**Exercise goal**
Retrieve each line that contains the word "Record" from the entries below.
▬▬▬
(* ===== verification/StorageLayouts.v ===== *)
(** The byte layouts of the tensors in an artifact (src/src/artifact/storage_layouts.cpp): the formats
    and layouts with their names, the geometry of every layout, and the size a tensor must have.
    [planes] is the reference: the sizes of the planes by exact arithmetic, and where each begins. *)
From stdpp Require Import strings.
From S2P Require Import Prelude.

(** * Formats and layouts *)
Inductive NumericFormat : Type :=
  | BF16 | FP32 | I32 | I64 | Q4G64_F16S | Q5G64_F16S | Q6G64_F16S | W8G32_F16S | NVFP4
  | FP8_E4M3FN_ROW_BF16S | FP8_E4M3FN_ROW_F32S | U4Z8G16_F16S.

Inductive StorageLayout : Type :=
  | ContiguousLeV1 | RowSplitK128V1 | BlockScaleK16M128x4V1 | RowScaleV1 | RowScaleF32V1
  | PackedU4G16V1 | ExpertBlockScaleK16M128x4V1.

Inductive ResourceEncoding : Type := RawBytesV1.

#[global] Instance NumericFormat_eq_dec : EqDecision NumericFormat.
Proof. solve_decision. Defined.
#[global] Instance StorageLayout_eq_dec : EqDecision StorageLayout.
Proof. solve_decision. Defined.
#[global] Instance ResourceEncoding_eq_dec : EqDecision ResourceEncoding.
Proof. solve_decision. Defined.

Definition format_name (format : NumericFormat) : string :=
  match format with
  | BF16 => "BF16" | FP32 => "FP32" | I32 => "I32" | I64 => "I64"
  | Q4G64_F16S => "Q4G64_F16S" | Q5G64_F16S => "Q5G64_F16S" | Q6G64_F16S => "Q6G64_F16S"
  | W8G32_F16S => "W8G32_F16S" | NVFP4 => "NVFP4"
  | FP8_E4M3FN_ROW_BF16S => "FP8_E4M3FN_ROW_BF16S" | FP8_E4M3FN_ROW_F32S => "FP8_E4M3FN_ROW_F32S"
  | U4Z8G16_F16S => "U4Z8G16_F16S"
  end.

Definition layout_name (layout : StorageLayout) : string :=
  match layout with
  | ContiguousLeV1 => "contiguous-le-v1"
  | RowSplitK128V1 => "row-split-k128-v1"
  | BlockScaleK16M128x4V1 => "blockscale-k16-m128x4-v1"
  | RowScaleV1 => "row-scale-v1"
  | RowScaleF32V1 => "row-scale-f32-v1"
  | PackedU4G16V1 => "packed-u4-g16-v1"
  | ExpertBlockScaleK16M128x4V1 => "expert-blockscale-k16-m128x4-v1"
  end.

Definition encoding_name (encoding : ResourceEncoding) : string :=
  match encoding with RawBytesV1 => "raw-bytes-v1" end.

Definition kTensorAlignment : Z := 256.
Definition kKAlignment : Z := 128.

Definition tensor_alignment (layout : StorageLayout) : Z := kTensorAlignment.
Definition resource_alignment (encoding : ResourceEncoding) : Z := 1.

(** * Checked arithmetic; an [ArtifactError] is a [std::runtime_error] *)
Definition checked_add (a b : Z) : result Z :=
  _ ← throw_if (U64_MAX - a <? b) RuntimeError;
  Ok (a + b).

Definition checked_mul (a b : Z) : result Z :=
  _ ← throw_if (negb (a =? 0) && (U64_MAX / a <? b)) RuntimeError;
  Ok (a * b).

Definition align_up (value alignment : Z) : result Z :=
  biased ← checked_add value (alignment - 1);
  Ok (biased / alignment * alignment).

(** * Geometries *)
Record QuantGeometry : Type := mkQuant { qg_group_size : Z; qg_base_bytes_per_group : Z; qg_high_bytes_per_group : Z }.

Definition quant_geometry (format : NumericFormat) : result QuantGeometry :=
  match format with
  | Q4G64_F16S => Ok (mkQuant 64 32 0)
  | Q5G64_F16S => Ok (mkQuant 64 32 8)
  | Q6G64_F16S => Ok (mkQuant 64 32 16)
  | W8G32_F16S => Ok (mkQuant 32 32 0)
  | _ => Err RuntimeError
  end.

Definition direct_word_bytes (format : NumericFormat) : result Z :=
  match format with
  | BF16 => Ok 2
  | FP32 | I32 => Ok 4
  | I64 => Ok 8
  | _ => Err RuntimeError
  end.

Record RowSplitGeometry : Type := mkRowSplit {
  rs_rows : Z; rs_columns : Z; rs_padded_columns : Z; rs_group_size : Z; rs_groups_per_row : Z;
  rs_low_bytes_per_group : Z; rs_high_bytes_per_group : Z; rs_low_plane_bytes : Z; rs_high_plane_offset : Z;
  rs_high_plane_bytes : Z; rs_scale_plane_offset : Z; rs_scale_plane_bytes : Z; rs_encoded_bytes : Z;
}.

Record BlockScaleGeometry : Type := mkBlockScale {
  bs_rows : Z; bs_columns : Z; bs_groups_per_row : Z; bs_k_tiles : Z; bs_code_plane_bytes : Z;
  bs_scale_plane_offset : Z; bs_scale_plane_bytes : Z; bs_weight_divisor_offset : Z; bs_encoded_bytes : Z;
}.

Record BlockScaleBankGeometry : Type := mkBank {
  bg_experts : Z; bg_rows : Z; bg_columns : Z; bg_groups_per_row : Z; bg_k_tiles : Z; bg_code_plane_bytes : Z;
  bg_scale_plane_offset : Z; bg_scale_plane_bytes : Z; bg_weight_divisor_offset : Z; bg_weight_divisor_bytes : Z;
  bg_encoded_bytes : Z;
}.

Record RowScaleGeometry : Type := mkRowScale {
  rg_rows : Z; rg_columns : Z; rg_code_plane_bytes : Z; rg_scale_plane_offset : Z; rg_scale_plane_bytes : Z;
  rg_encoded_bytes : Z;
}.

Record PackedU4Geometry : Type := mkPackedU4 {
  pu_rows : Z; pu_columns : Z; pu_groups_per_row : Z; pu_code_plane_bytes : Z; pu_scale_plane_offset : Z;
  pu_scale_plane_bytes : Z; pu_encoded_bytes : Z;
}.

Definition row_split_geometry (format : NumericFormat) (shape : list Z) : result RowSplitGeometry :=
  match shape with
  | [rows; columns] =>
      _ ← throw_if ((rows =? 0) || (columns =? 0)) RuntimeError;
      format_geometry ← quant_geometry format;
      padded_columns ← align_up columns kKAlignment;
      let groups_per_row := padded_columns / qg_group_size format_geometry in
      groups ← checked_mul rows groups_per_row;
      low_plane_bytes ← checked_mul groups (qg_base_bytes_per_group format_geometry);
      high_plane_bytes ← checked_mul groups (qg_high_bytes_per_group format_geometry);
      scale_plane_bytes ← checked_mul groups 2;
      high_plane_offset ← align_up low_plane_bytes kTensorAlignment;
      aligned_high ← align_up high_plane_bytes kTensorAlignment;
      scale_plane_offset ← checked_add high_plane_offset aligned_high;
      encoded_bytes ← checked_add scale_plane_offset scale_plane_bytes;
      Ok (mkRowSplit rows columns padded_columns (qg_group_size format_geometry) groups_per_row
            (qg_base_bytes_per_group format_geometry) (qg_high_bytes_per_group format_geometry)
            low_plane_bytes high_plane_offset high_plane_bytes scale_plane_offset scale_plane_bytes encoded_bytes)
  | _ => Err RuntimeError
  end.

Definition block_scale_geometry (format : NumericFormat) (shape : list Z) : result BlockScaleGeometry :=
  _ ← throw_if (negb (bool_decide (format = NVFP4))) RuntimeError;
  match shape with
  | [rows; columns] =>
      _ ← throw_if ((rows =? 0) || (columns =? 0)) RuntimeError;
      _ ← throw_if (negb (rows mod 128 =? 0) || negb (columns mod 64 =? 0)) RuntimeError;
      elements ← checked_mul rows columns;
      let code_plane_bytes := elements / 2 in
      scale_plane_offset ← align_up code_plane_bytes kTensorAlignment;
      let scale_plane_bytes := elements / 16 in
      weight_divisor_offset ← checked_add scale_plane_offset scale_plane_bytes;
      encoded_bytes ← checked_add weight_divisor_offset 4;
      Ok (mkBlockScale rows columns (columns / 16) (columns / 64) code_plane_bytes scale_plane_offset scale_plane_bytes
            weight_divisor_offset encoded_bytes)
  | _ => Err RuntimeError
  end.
▬▬▬
**Worked solution**
Record QuantGeometry : Type := mkQuant { qg_group_size : Z; qg_base_bytes_per_group : Z; qg_high_bytes_per_group : Z }.
Record RowSplitGeometry : Type := mkRowSplit {
Record BlockScaleGeometry : Type := mkBlockScale {
Record BlockScaleBankGeometry : Type := mkBank {
Record RowScaleGeometry : Type := mkRowScale {
Record PackedU4Geometry : Type := mkPackedU4 {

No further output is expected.